Later, a fellow by the alias of “Mox,” posted the details on Obama Community Blogs stating how he/she manipulated the Web site. Before campaign staffers remove it, here is a copy of it:

First, let me explain why I put hacked in quotation marks. It is becaus e what I did was not hacking in the sense that I burrowed into some dusty served and changed the Obama site and stole all your credit card numbers. All I did was exploit some poorly written HTML code.

So, you may be wondering, I never saw this hacking! Well, apparently someone videotaped it. http://youtube.com/watch?v=NKjomr1Afq0. You may also be wondering, how did you get Hillary’s site to appear where Obama’s should be. The answer to that is, through the magical world of Cross Site Scripting. http://en.wikipedia.org/wiki/Cross-site_scripting.

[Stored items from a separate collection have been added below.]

Lemma sk_put base fbase g extra extra' fextra x h h' p c c' :
  side_ok base fbase g extra fextra x h -> conns x !! p = Some c -> same_place c c' ->
  cn_write_queued c' = cn_write_queued c ->
  (forall l, owns base (conn_blocks c ++ l ++ extra) h -> owns base (conn_blocks c' ++ l ++ extra') h') ->
  side_ok base fbase g extra' fextra (upd_conn p c' x) h'.
Proof.
  intros Hk Hc [Hwf Hfd Hdet Hpd] Hq Hown. pose proof Hk as [Ka Kd Kc Kk Kw Kcw Kdw Kl [Kq1 Kq2] Kcm Kh Kn Kdt Ko Kf].
  eapply (sk_conn_step _ _ g g extra extra' _ x h h' p c c' (wk_pending_writes x)); try done.
  - intros q. destruct (decide (q = p)) as [-> | Hne]; [| done]. rewrite Kq2, Hq.
    split; [intros (c0 & Hc0 & E); congruence | by exists c].
  - rewrite Hpd. by apply Kn.
  - intros Hd Hg. rewrite Hpd. eapply Kdt; [done | congruence | done].
Qed.

Lemma sk_queue base fbase g extra extra' fextra x h h' p c c' :
  side_ok base fbase g extra fextra x h -> conns x !! p = Some c -> same_place c c' ->
  cn_write_queued c = false -> cn_write_queued c' = true ->
  (forall l, owns base (conn_blocks c ++ l ++ extra) h -> owns base (conn_blocks c' ++ l ++ extra') h') ->
  side_ok base fbase g extra' fextra (set_writes (p :: wk_pending_writes x) (upd_conn p c' x)) h'.
Proof.
  intros Hk Hc [Hwf Hfd Hdet Hpd] Hq Hq' Hown. pose proof Hk as [Ka Kd Kc Kk Kw Kcw Kdw Kl [Kq1 Kq2] Kcm Kh Kn Kdt Ko Kf].
  assert (Hp : p ∉ wk_pending_writes x ++ g_flush g).
  { rewrite Kq2. intros (c0 & Hc0 & E). congruence. }
  eapply (sk_conn_step _ _ g g extra extra' _ x h h' p c c' (p :: wk_pending_writes x)); try done.
  - cbn [app]. by constructor.
  - intros q. cbn [app]. rewrite elem_of_cons. destruct (decide (q = p)) as [-> | Hne]; [rewrite Hq'; naive_solver | naive_solver].
  - rewrite Hpd. by apply Kn.
  - intros Hd Hg. rewrite Hpd. eapply Kdt; [done | congruence | done].
Qed.

(** changing what is not in the invariant, or only the network *)
Lemma sk_net base fbase g extra fextra x h n :
  side_ok base fbase g extra fextra x h -> net_open n = net_open (wk_net x) -> side_ok base fbase g extra fextra (set_net n x) h.
Proof. intros [] Hn. constructor; try done. by eapply descs_open. Qed.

You might be wondering, how did you get xss to work here? First, go to your manage blog tab. Then go to Edit Settings. You see how you can put anything you want as a blog URL? Well, its fixed now, but before you could put in any characters you wanted. Including >, “, and [cut off]

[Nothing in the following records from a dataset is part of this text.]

(* ===== verification/Lifecycle.v ===== *)
(** * Lifecycle: creating, binding, running and destroying a server (src/server.c)

    The server owns an array of workers.  A worker in the array has the fields
    of its C structure; [focus] gathers the state of Server.v from one of them
    and from the server, and [in_worker] runs an operation of Server.v there.
    The lists of descriptors handed to the workers are kept in one map by
    worker, as in Connection.v.

    The results of wirecall_mutex_init and wirecall_thread_create are arguments,
    as is the answer of sysconf; SO_REUSEADDR, whose failure is ignored, and
    freeaddrinfo are left out. *)

From stdpp Require Import strings.
From S2P Require Import Prelude Words CString Protocol Integrity Memory Payload Arena Routes Scheduler Net Connection Server.
#[global] Open Scope Z_scope.

(** sizes of the structures on LP64 *)
Definition sizeof_wirecall_connection : Z := 112.
Definition sizeof_wirecall_deferred : Z := 264.
Definition sizeof_wirecall_worker : Z := 408.
Definition sizeof_wirecall_server : Z := 144.

Definition cpu_count (nprocessors : Z) : Z :=
  let n := wirecall_cpu_count nprocessors in
  if n =? 0 then 1 else if WIRECALL_MAX_WORKERS <? n then WIRECALL_MAX_WORKERS else n.

Definition htons `{Host} (x : Z) : Z :=
  match host_endian with
  | LittleEndian => Z.lor (Z.shiftl (Z.land x 255) 8) (Z.shiftr x 8)
  | BigEndian => x
  end.
Definition ntohs `{Host} (x : Z) : Z := htons x.

Definition sockaddr_set_port `{Host} (port : Z) (addr : sockaddr) : sockaddr :=
  if (sa_family addr =? AF_INET) || (sa_family addr =? AF_INET6)
  then {| sa_family := sa_family addr; sa_host := sa_host addr; sa_port := htons port |}
  else addr.

Definition sockaddr_get_port `{Host} (addr : sockaddr) : Z :=
  if sa_family addr =? AF_INET then ntohs (sa_port addr)
  else if sa_family addr =? AF_INET6 then ntohs (sa_port addr)
  else 0.

(** struct wirecall_worker: [ww_scheduler] is the block of the scheduler with
    its queue and its arena, [ww_backend] whether there is a backend *)
Record wirecall_worker := {
  ww_index : Z;
  ww_pending_mutex_ready : bool;
  ww_completed_mutex_ready : bool;
  ww_backend : bool;
  ww_conns : @arena_state wirecall_connection;
  ww_defs : @arena_state wirecall_deferred;
  ww_scheduler : option (Z * (option Z * option Z * @arena_state wirecall_call));
  ww_trace : list wirecall_call;
  ww_listeners : list Z;
  ww_connections : list Z;
  ww_pending_writes : list Z;
  ww_completed : list Z;
  ww_thread_started : bool;
  ww_fault : bool;
}.

(** the worker after memset *)
Definition worker_zero : wirecall_worker :=
  {| ww_index := 0; ww_pending_mutex_ready := false; ww_completed_mutex_ready := false; ww_backend := false;
     ww_conns := (arena_zero, ∅); ww_defs := (arena_zero, ∅); ww_scheduler := None; ww_trace := []; ww_listeners := [];
     ww_connections := []; ww_pending_writes := []; ww_completed := []; ww_thread_started := false; ww_fault := false |}.

Definition set_parts (index : Z) (m1 m2 be : bool) (ca : @arena_state wirecall_connection) (da : @arena_state wirecall_deferred)
    (w : wirecall_worker) : wirecall_worker :=
  {| ww_index := index; ww_pending_mutex_ready := m1; ww_completed_mutex_ready := m2; ww_backend := be; ww_conns := ca;
     ww_defs := da; ww_scheduler := ww_scheduler w; ww_trace := ww_trace w; ww_listeners := ww_listeners w;
     ww_connections := ww_connections w; ww_pending_writes := ww_pending_writes w; ww_completed := ww_completed w;
     ww_thread_started := ww_thread_started w; ww_fault := ww_fault w |}.
Definition set_scheduler (s : option (Z * (option Z * option Z * @arena_state wirecall_call))) (w : wirecall_worker) : wirecall_worker :=
  {| ww_index := ww_index w; ww_pending_mutex_ready := ww_pending_mutex_ready w; ww_completed_mutex_ready := ww_completed_mutex_ready w;
     ww_backend := ww_backend w; ww_conns := ww_conns w; ww_defs := ww_defs w; ww_scheduler := s; ww_trace := ww_trace w;
     ww_listeners := ww_listeners w; ww_connections := ww_connections w; ww_pending_writes := ww_pending_writes w;
     ww_completed := ww_completed w; ww_thread_started := ww_thread_started w; ww_fault := ww_fault w |}.
Definition set_listeners (l : list Z) (w : wirecall_worker) : wirecall_worker :=
  {| ww_index := ww_index w; ww_pending_mutex_ready := ww_pending_mutex_ready w; ww_completed_mutex_ready := ww_completed_mutex_ready w;
     ww_backend := ww_backend w; ww_conns := ww_conns w; ww_defs := ww_defs w; ww_scheduler := ww_scheduler w; ww_trace := ww_trace w;
     ww_listeners := l; ww_connections := ww_connections w; ww_pending_writes := ww_pending_writes w;
     ww_completed := ww_completed w; ww_thread_started := ww_thread_started w; ww_fault := ww_fault w |}.
Definition set_started (b : bool) (w : wirecall_worker) : wirecall_worker :=
  {| ww_index := ww_index w; ww_pending_mutex_ready := ww_pending_mutex_ready w; ww_completed_mutex_ready := ww_completed_mutex_ready w;
     ww_backend := ww_backend w; ww_conns := ww_conns w; ww_defs := ww_defs w; ww_scheduler := ww_scheduler w; ww_trace := ww_trace w;
     ww_listeners := ww_listeners w; ww_connections := ww_connections w; ww_pending_writes := ww_pending_writes w;
     ww_completed := ww_completed w; ww_thread_started := b; ww_fault := ww_fault w |}.

Record wirecall_server := {
  sr_routes : wirecall_routes;
  sr_workers : option (Z * list wirecall_worker);
  sr_worker_count : Z;
  sr_workers_ready : bool;
  sr_next_worker : Z;
  sr_stopping : bool;
  sr_listening : bool;
  sr_routes_ready : bool;
  sr_port : Z;
  sr_integrity : Z;
  sr_mac_key : list Z;
  sr_pendings : gmap Z (list (Z * Z));
}.

Definition set_workers (w : option (Z * list wirecall_worker)) (ready : bool) (count : Z) (v : wirecall_server) : wirecall_server :=
  {| sr_routes := sr_routes v; sr_workers := w; sr_worker_count := count; sr_workers_ready := ready;
     sr_next_worker := sr_next_worker v; sr_stopping := sr_stopping v; sr_listening := sr_listening v;
     sr_routes_ready := sr_routes_ready v; sr_port := sr_port v; sr_integrity := sr_integrity v; sr_mac_key := sr_mac_key v;
     sr_pendings := sr_pendings v |}.
Definition set_integrity (i : Z) (key : list Z) (v : wirecall_server) : wirecall_server :=
  {| sr_routes := sr_routes v; sr_workers := sr_workers v; sr_worker_count := sr_worker_count v; sr_workers_ready := sr_workers_ready v;
     sr_next_worker := sr_next_worker v; sr_stopping := sr_stopping v; sr_listening := sr_listening v;
     sr_routes_ready := sr_routes_ready v; sr_port := sr_port v; sr_integrity := i; sr_mac_key := key;
     sr_pendings := sr_pendings v |}.
Definition set_flags (stopping listening : bool) (port : Z) (v : wirecall_server) : wirecall_server :=
  {| sr_routes := sr_routes v; sr_workers := sr_workers v; sr_worker_count := sr_worker_count v; sr_workers_ready := sr_workers_ready v;
     sr_next_worker := sr_next_worker v; sr_stopping := stopping; sr_listening := listening;
     sr_routes_ready := sr_routes_ready v; sr_port := port; sr_integrity := sr_integrity v; sr_mac_key := sr_mac_key v;
     sr_pendings := sr_pendings v |}.
(** the table, and what a worker has changed of the shared fields *)
Definition set_shared (r : wirecall_routes) (ready : bool) (next : Z) (stopping : bool) (m : gmap Z (list (Z * Z))) (v : wirecall_server) : wirecall_server :=
  {| sr_routes := r; sr_workers := sr_workers v; sr_worker_count := sr_worker_count v; sr_workers_ready := sr_workers_ready v;
     sr_next_worker := next; sr_stopping := stopping; sr_listening := sr_listening v;
     sr_routes_ready := ready; sr_port := sr_port v; sr_integrity := sr_integrity v; sr_mac_key := sr_mac_key v;
     sr_pendings := m |}.

Section Lifecycle.
Context `{HH : Host} `{HP : Heap W} `{PP : Pages P} `{NN : Net K} `{BB : Backend B}.
Variable coro_size : Z.
Variable segment : forall (handler data call_id proc_id : Z) (args : value_array) (n : nat),
  wirecall_writer -> W -> option Z * wirecall_writer * W.
Variable sync_handler : forall (handler data call_id proc_id : Z) (args : value_array),
  wirecall_writer -> W -> Z * wirecall_writer * W.
Variable deferred_handler : forall (handler data call_id proc_id : Z) (args : value_array), list deferred_action * Z.
(** sysconf, wirecall_mutex_init for the table and the two mutexes of each
    worker, wirecall_thread_create for each worker *)
Variable nprocessors : Z.
Variable routes_mutex_ok : bool.
Variable mutex_ok : Z -> bool * bool.
Variable thread_ok : Z -> bool.

(** the process: the server and its block, the heap, the mapped pages, the
    network, the backends, and the finalizers that have run *)
Record system := {
  pr_server : option (Z * wirecall_server);
  pr_heap : W;
  pr_pages : P;
  pr_net : K;
  pr_backend : B;
  pr_log : list (Z * Z);
}.

Definition set_server (v : option (Z * wirecall_server)) (s : system) : system :=
  {| pr_server := v; pr_heap := pr_heap s; pr_pages := pr_pages s; pr_net := pr_net s; pr_backend := pr_backend s; pr_log := pr_log s |}.
Definition set_pheap (h : W) (s : system) : system :=
  {| pr_server := pr_server s; pr_heap := h; pr_pages := pr_pages s; pr_net := pr_net s; pr_backend := pr_backend s; pr_log := pr_log s |}.
Definition set_ppages (p : P) (s : system) : system :=
  {| pr_server := pr_server s; pr_heap := pr_heap s; pr_pages := p; pr_net := pr_net s; pr_backend := pr_backend s; pr_log := pr_log s |}.
Definition set_pnet (n : K) (s : system) : system :=
  {| pr_server := pr_server s; pr_heap := pr_heap s; pr_pages := pr_pages s; pr_net := n; pr_backend := pr_backend s; pr_log := pr_log s |}.
Definition set_pbackend (b : B) (s : system) : system :=
  {| pr_server := pr_server s; pr_heap := pr_heap s; pr_pages := pr_pages s; pr_net := pr_net s; pr_backend := b; pr_log := pr_log s |}.

Definition proc_heap {A} (f : W -> A * W) : M system A := fun s => let '(a, h) := f (pr_heap s) in (Ok a, set_pheap h s).
Definition proc_net {A} (m : M K A) : M system A := fun s => let '(r, n) := m (pr_net s) in (r, set_pnet n s).
Definition proc_backend {A} (f : B -> A * B) : M system A := fun s => let '(a, b) := f (pr_backend s) in (Ok a, set_pbackend b s).
Definition proc_pages {A} (f : P -> A * P) : M system A := fun s => let '(a, p) := f (pr_pages s) in (Ok a, set_ppages p s).

(** [server->...]; the functions test for NULL first *)
Definition get_server : M system wirecall_server := fun s =>
  match pr_server s with Some (_, v) => (Ok v, s) | None => (UB, s) end.
Definition put_server (v : wirecall_server) : M system unit := fun s =>
  match pr_server s with Some (b, _) => (Ok tt, set_server (Some (b, v)) s) | None => (UB, s) end.
Definition has_server : M system bool := gets (fun s => match pr_server s with Some _ => true | None => false end).

(** [server->workers[i]] *)
Definition get_worker (i : Z) : M system wirecall_worker :=
  v <- get_server ;;
  match sr_workers v with
  | Some (_, l) => if i <? 0 then ub else match l !! Z.to_nat i with Some w => ret w | None => ub end
  | None => ub
  end.
Definition put_worker (i : Z) (w : wirecall_worker) : M system unit :=
  v <- get_server ;;
  match sr_workers v with
  | Some (b, l) =>
      if (0 <=? i) && (i <? zlen l)
      then put_server (set_workers (Some (b, <[Z.to_nat i := w]> l)) (sr_workers_ready v) (sr_worker_count v) v)
      else ub
  | None => ub
  end.

(** a worker, as Server.v sees it *)
Definition worker_state : Type := worker (W := W) (P := P) (K := K) (B := B).
Definition focus (v : wirecall_server) (w : wirecall_worker) (s : system) : worker_state :=
  let '(hd, tl, a) := match ww_scheduler w with Some (_, q) => q | None => (None, None, (arena_zero, ∅)) end in
  {| s_head := hd; s_tail := tl; s_arena := a; s_heap := pr_heap s; s_pages := pr_pages s;
     s_client :=
       {| sv_integrity := sr_integrity v; sv_mac_key := sr_mac_key v; sv_worker_count := sr_worker_count v;
          sv_next_worker := sr_next_worker v; sv_stopping := sr_stopping v; sv_routes := sr_routes v; sv_log := pr_log s;
          sv_pendings := sr_pendings v; wk_index := ww_index w; wk_conns := ww_conns w; wk_connections := ww_connections w;
          wk_pending_writes := ww_pending_writes w; wk_defs := ww_defs w; wk_completed := ww_completed w; wk_net := pr_net s;
          wk_backend := pr_backend s; wk_fault := ww_fault w |};
     s_trace := ww_trace w |}.
Definition unfocus_worker (k : worker_state) (w : wirecall_worker) : wirecall_worker :=
  let x := s_client k in
  {| ww_index := ww_index w; ww_pending_mutex_ready := ww_pending_mutex_ready w;
     ww_completed_mutex_ready := ww_completed_mutex_ready w; ww_backend := ww_backend w; ww_conns := wk_conns x;
     ww_defs := wk_defs x;
     ww_scheduler := match ww_scheduler w with Some (b, _) => Some (b, (s_head k, s_tail k, s_arena k)) | None => None end;
     ww_trace := s_trace k; ww_listeners := ww_listeners w; ww_connections := wk_connections x;
     ww_pending_writes := wk_pending_writes x; ww_completed := wk_completed x; ww_thread_started := ww_thread_started w;
     ww_fault := wk_fault x |}.
Definition unfocus (k : worker_state) (s : system) : system :=
  let x := s_client k in
  {| pr_server := match pr_server s with
                  | Some (b, v) => Some (b, set_shared (sv_routes x) (sr_routes_ready v) (sv_next_worker x) (sv_stopping x) (sv_pendings x) v)
                  | None => None
                  end;
     pr_heap := s_heap k; pr_pages := s_pages k; pr_net := wk_net x; pr_backend := wk_backend x; pr_log := sv_log x |}.
Definition in_worker {A} (i : Z) (m : M worker_state A) : M system A :=
  v <- get_server ;;
  w <- get_worker i ;;
  fun s =>
    let '(r, k) := m (focus v w s) in
    (put_worker i (unfocus_worker k w) ;;; lift r) (unfocus k s).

I think their intentions were good, but it’s never appropriate to deliberately ‘hack’ a site to get the attention of a system administrator when it will affect users. If anything, make it do a silent “document.write,” not redirect the Web browser.
Instead, why didn’t he contact an official Obama campaign staffer and have the exploit elevated? Heck, he or she may have been able to be contracted to ensure all user-generated content on the site is properly sanitized from XSS. Now, I don’t think that opportunity exists.
What’s XSS? XSS is a technique of inputting data on a Web application, so it outputs somewhere and can control the end-user with instructions (usually Javascript). Commonly, this can be used to redirect users to a malicious Web site, embed spyware/malware or even rootkits on users. To see some safe examples of XSS’ed compromised Web sites, check out XSSED.com.
Oh, and Hillary Clinton’s Website is vulnerable, too.